On va laisser un pauvre bougre prier jusqu'à ce que son fils meurt?
Pas question; on ne veut rien entendre de ces alternativeries! Il n'y a
que la chimio et les chambres aseptisés qui peuvent aider Tyrell.
Alors les médecins ont traîné la famille, déjà
éplorée par la maladie d'un de leurs enfants, en cour pour
les forcer à accepter le traitement prôné par la médecine
officielle. Et pas seulement une fois, mais deux. La juge qui a finalement
ordonné le traitement forcé a même été
jusqu'à dire que ce garçon, « grandement
influencé par son père », était
incapable de prendre une décision qui serait dans son propre intérêt,
et que donc la responsabilité de l'État était d'obliger
Tyrell à subir un traitement qu'il n'a jamais cessé de refuser.
Et la cerise sur le sundae, c'était d'empêcher les parents
d'être présents au chevet du petit malade, pour ne pas qu'ils
puissent « l'influencer ».
Une fois la décision judiciaire prête à être
mise en application, les bons médecins, toujours aussi cruels ceux-là,
haussèrent les épaules en réalisant que la maladie
était malheureusement trop avancée et que les traitements
forcés ne parviendraient plus à sauver Tyrell.

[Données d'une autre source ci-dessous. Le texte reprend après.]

(** * A shallow embedding of the CompactSize / transaction codec of
    [src/lib.rs] (rust-week-3-exercises).

    Conventions of the embedding:
    - a [u8] is a [Byte.byte]; the wider unsigned integers ([u16], [u32],
      [u64], [usize]) are [N] with their width written out where the code
      truncates ([as u8], [as u16], [as u32]);
    - a target with a 64-bit [usize] is assumed, so [value as usize] is the
      identity on a [u64];
    - a [Vec<u8>] / [&[u8]] is a [list byte];
    - a decoder returns an [outcome]: [Ok], a [BitcoinError] returned with
      [Err], or [Panic] for a Rust panic (out-of-range index or slice,
      arithmetic overflow in a build with overflow checks). *)

From Stdlib Require Import String Ascii.
From Stdlib Require Import NArith List Lia.
From Stdlib Require Import Strings.Byte.
Import ListNotations.

Open Scope N_scope.

(** ** Errors and the result monad *)

Inductive BitcoinError : Type :=
| InsufficientBytes
| InvalidFormat.

Inductive outcome (A : Type) : Type :=
| Ok (a : A)
| Err (e : BitcoinError)
| Panic.

Arguments Ok {A} a.
Arguments Err {A} e.
Arguments Panic {A}.

(** [let* x := m in k]: Rust's [?] on a [Result], with panics propagated. *)
Definition bind {A B : Type} (m : outcome A) (k : A -> outcome B) : outcome B :=
  match m with
  | Ok a => k a
  | Err e => Err e
  | Panic => Panic
  end.

Notation "'let*' x ':=' m 'in' k" := (bind m (fun x => k))
  (at level 200, x name, m at level 100, k at level 200).
Notation "'let*' ' p ':=' m 'in' k" := (bind m (fun x => match x with p => k end))
  (at level 200, p pattern, m at level 100, k at level 200).

(** ** Machine integers and slices *)

Definition usize_max : N := 2 ^ 64 - 1.
(** [isize::MAX]: no [Vec] or slice is longer. *)
Definition isize_max : N := 2 ^ 63 - 1.

(** [a + b] on [usize].  With overflow checks (debug builds, [cargo test])
    an overflow panics; without them the sum wraps around. *)
Definition add_usize (overflow_checks : bool) (a b : N) : outcome N :=
  if a + b <=? usize_max then Ok (a + b)
  else if overflow_checks then Panic
  else Ok ((a + b) mod 2 ^ 64).

(** [x as u8]. *)
Definition byte_of (x : N) : byte :=
  match Byte.of_N (x mod 256) with
  | Some b => b
  | None => x00
  end.

(** [x.to_le_bytes()] of a [w]-byte unsigned integer. *)
Fixpoint to_le_bytes (w : nat) (x : N) : list byte :=
  match w with
  | O => []
  | S w' => byte_of x :: to_le_bytes w' (N.shiftr x 8)
  end.

(** [uN::from_le_bytes(..)]. *)
Fixpoint from_le_bytes (l : list byte) : N :=
  match l with
  | [] => 0
  | b :: l' => Byte.to_N b + 256 * from_le_bytes l'
  end.

(** [bytes[i]]. *)
Definition index (bytes : list byte) (i : N) : outcome byte :=
  match nth_error bytes (N.to_nat i) with
  | Some b => Ok b
  | None => Panic
  end.

(** [bytes[a..b]]: panics when [a > b] or [b > bytes.len()]. *)
Definition slice (bytes : list byte) (a b : N) : outcome (list byte) :=
  if andb (a <=? b) (b <=? N.of_nat (length bytes)) then
    Ok (firstn (N.to_nat (b - a)) (skipn (N.to_nat a) bytes))
  else Panic.

(** [bytes[a..]]: panics when [a > bytes.len()]. *)
Definition slice_from (bytes : list byte) (a : N) : outcome (list byte) :=
  if a <=? N.of_nat (length bytes) then Ok (skipn (N.to_nat a) bytes)
  else Panic.

Definition len (bytes : list byte) : N := N.of_nat (length bytes).

(** ** CompactSize (lib.rs, lines 5-81) *)

Record CompactSize := mkCompactSize { cs_value : N }.

Definition CompactSize_new (value : N) : CompactSize := mkCompactSize value.

Definition CompactSize_to_bytes (c : CompactSize) : list byte :=
  let v := cs_value c in
  if v <=? 0xFC then [byte_of v]
  else if v <=? 0xFFFF then byte_of 0xFD :: to_le_bytes 2 (v mod 2 ^ 16)
  else if v <=? 0xFFFFFFFF then byte_of 0xFE :: to_le_bytes 4 (v mod 2 ^ 32)
  else byte_of 0xFF :: to_le_bytes 8 v.

Definition CompactSize_from_bytes (bytes : list byte)
  : outcome (CompactSize * N) :=
  match bytes with
  | [] => Err InsufficientBytes
  | _ =>
    let* b0 := index bytes 0 in
    let x := Byte.to_N b0 in
    if x <=? 0xFC then Ok (CompactSize_new x, 1)
    else if x =? 0xFD then
      if len bytes <? 3 then Err InsufficientBytes
      else
        let* b1 := index bytes 1 in
        let* b2 := index bytes 2 in
        Ok (CompactSize_new (from_le_bytes [b1; b2]), 3)
    else if x =? 0xFE then
      if len bytes <? 5 then Err InsufficientBytes
      else
        let* s := slice bytes 1 5 in
        Ok (CompactSize_new (from_le_bytes s), 5)
    else (* x = 0xFF *)
      if len bytes <? 9 then Err InsufficientBytes
      else
        let* s := slice bytes 1 9 in
        Ok (CompactSize_new (from_le_bytes s), 9)
  end.

(** ** Txid and OutPoint (lib.rs, lines 83-148) *)

(** [Txid(pub [u8; 32])]: the list has 32 elements (see [wf_txid]). *)
Record Txid := mkTxid { txid_bytes : list byte }.

Record OutPoint := mkOutPoint { txid : Txid; vout : N }.

Definition OutPoint_new (t : list byte) (vout : N) : OutPoint :=
  mkOutPoint (mkTxid t) vout.

Definition OutPoint_to_bytes (o : OutPoint) : list byte :=
  txid_bytes (txid o) ++ to_le_bytes 4 (vout o).

Definition OutPoint_from_bytes (bytes : list byte) : outcome (OutPoint * N) :=
  if len bytes <? 36 then Err InsufficientBytes
  else
    let* t := slice bytes 0 32 in
    let* v := slice bytes 32 36 in
    Ok (OutPoint_new t (from_le_bytes v), 36).

(** ** Script (lib.rs, lines 150-187) *)

Record Script := mkScript { script_bytes : list byte }.

Definition Script_new (bytes : list byte) : Script := mkScript bytes.

Definition Script_to_bytes (s : Script) : list byte :=
  CompactSize_to_bytes (CompactSize_new (len (script_bytes s))) ++ script_bytes s.

(** The sum [len_bytes + total_len] is evaluated three times in the source
    (the check, the slice end and the returned count); so it is here. *)
Definition Script_from_bytes (ovf : bool) (bytes : list byte)
  : outcome (Script * N) :=
  let* '(len_prefix, len_bytes) := CompactSize_from_bytes bytes in
  let total_len := cs_value len_prefix in
  let* need := add_usize ovf len_bytes total_len in
  if len bytes <? need then Err InsufficientBytes
  else
    let* stop := add_usize ovf len_bytes total_len in
    let* data := slice bytes len_bytes stop in
    let* used := add_usize ovf len_bytes total_len in
    Ok (Script_new data, used).

(** ** TransactionInput (lib.rs, lines 189-231) *)

Record TransactionInput := mkTransactionInput {
  previous_output : OutPoint;
  script_sig : Script;
  sequence : N }.

Definition TransactionInput_new (o : OutPoint) (s : Script) (seq : N)
  : TransactionInput := mkTransactionInput o s seq.

Definition TransactionInput_to_bytes (i : TransactionInput) : list byte :=
  OutPoint_to_bytes (previous_output i) ++ Script_to_bytes (script_sig i)
  ++ to_le_bytes 4 (sequence i).

Definition TransactionInput_from_bytes (ovf : bool) (bytes : list byte)
  : outcome (TransactionInput * N) :=
  let* '(prev_out, prev_len) := OutPoint_from_bytes bytes in
  let* rest := slice_from bytes prev_len in
  let* '(script, script_len) := Script_from_bytes ovf rest in
  let* s := add_usize ovf prev_len script_len in
  let* need := add_usize ovf s 4 in
  if len bytes <? need then Err InsufficientBytes
  else
    let* sq := slice bytes s need in
    Ok (TransactionInput_new prev_out script (from_le_bytes sq), need).

(** ** BitcoinTransaction (lib.rs, lines 233-296) *)

Record BitcoinTransaction := mkBitcoinTransaction {
  version : N;
  inputs : list TransactionInput;
  lock_time : N }.

Definition BitcoinTransaction_new (v : N) (ins : list TransactionInput) (lt : N)
  : BitcoinTransaction := mkBitcoinTransaction v ins lt.

Definition BitcoinTransaction_to_bytes (tx : BitcoinTransaction) : list byte :=
  to_le_bytes 4 (version tx)
  ++ CompactSize_to_bytes (CompactSize_new (N.of_nat (length (inputs tx))))
  ++ flat_map TransactionInput_to_bytes (inputs tx)
  ++ to_le_bytes 4 (lock_time tx).

(** The loop [for _ in 0..input_count.value]: [n] iterations, each decoding
    one input at [bytes[cursor..]], pushing it and advancing the cursor;
    the first failure aborts the loop. *)
Fixpoint read_inputs (ovf : bool) (n : nat) (bytes : list byte) (cursor : N)
  (acc : list TransactionInput) : outcome (list TransactionInput * N) :=
  match n with
  | O => Ok (acc, cursor)
  | S n' =>
    let* rest := slice_from bytes cursor in
    let* '(input, used) := TransactionInput_from_bytes ovf rest in
    let* cursor' := add_usize ovf cursor used in
    read_inputs ovf n' bytes cursor' (acc ++ [input])
  end.

(** [cursor + 4] is evaluated once here; every evaluation in the source has
    the same value. *)
Definition BitcoinTransaction_from_bytes (ovf : bool) (bytes : list byte)
  : outcome (BitcoinTransaction * N) :=
  if len bytes <? 4 then Err InsufficientBytes
  else
    let* v := slice bytes 0 4 in
    let* rest := slice_from bytes 4 in
    let* '(input_count, offset) := CompactSize_from_bytes rest in
    let* offset := add_usize ovf offset 4 in
    let* '(ins, cursor) :=
      read_inputs ovf (N.to_nat (cs_value input_count)) bytes offset [] in
    let* need := add_usize ovf cursor 4 in
    if len bytes <? need then Err InsufficientBytes
    else
      let* lt := slice bytes cursor need in
      Ok (BitcoinTransaction_new (from_le_bytes v) ins (from_le_bytes lt), need).

(** ** The [hex] crate (a dependency: [hex::encode], [hex::decode])

    [hex::encode] writes each byte, in order, as two lowercase digits.
    [hex::decode] fails with [OddLength] on an odd number of characters,
    then reads the characters two by two, failing with
    [InvalidHexCharacter] on the first one outside [0-9a-fA-F]. *)

Definition hex_digit (n : N) : Ascii.ascii :=
  match String.get (N.to_nat n) "0123456789abcdef"%string with
  | Some c => c
  | None => "?"%char
  end.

Après
être passés par toutes ces procédures froides et inhumaines,
les Dueck reçurent l'autorisation de se rendre au Mexique et de
faire comme bon leur semblait.
C'était le printemps dernier. Tyrell est mort de sa maladie le 30
juin.
La paix dans l'âme
Oui, je sais. C'est une histoire épouvantablement triste. Mais vous
savez quoi? Tyrell est mort en croyant fermement qu'il avait pris la bonne
décision de rejeter la médecine traditionnelle. Et sa famille,
bien que sous le choc, a malgré tout la satisfaction d'avoir fait
ce qui était le mieux pour que Tyrell meurt dignement et sereinement.
Ce que je retiens de cette histoire, c'est que ceux qui ne sont pas directement
concernés par les conséquences d'une décision aussi
terrible que celle-là ne devraient pas être autorisés
à se prononcer. Vous savez ce que c'est, vous, de voir un de vos
enfants mourir lentement sous vos yeux? Pas moi. Alors je m'incline bien
bas devant la décision des Dueck.
Ce que je sais, c'est que pendant une brève période, Tyrell
était convaincu d'avoir pris la bonne décision. Ce que je
sais, c'est qu'il est mort sereinement; la paix dans l'âme.
Le reste, c'est de la bouillie pour les chats.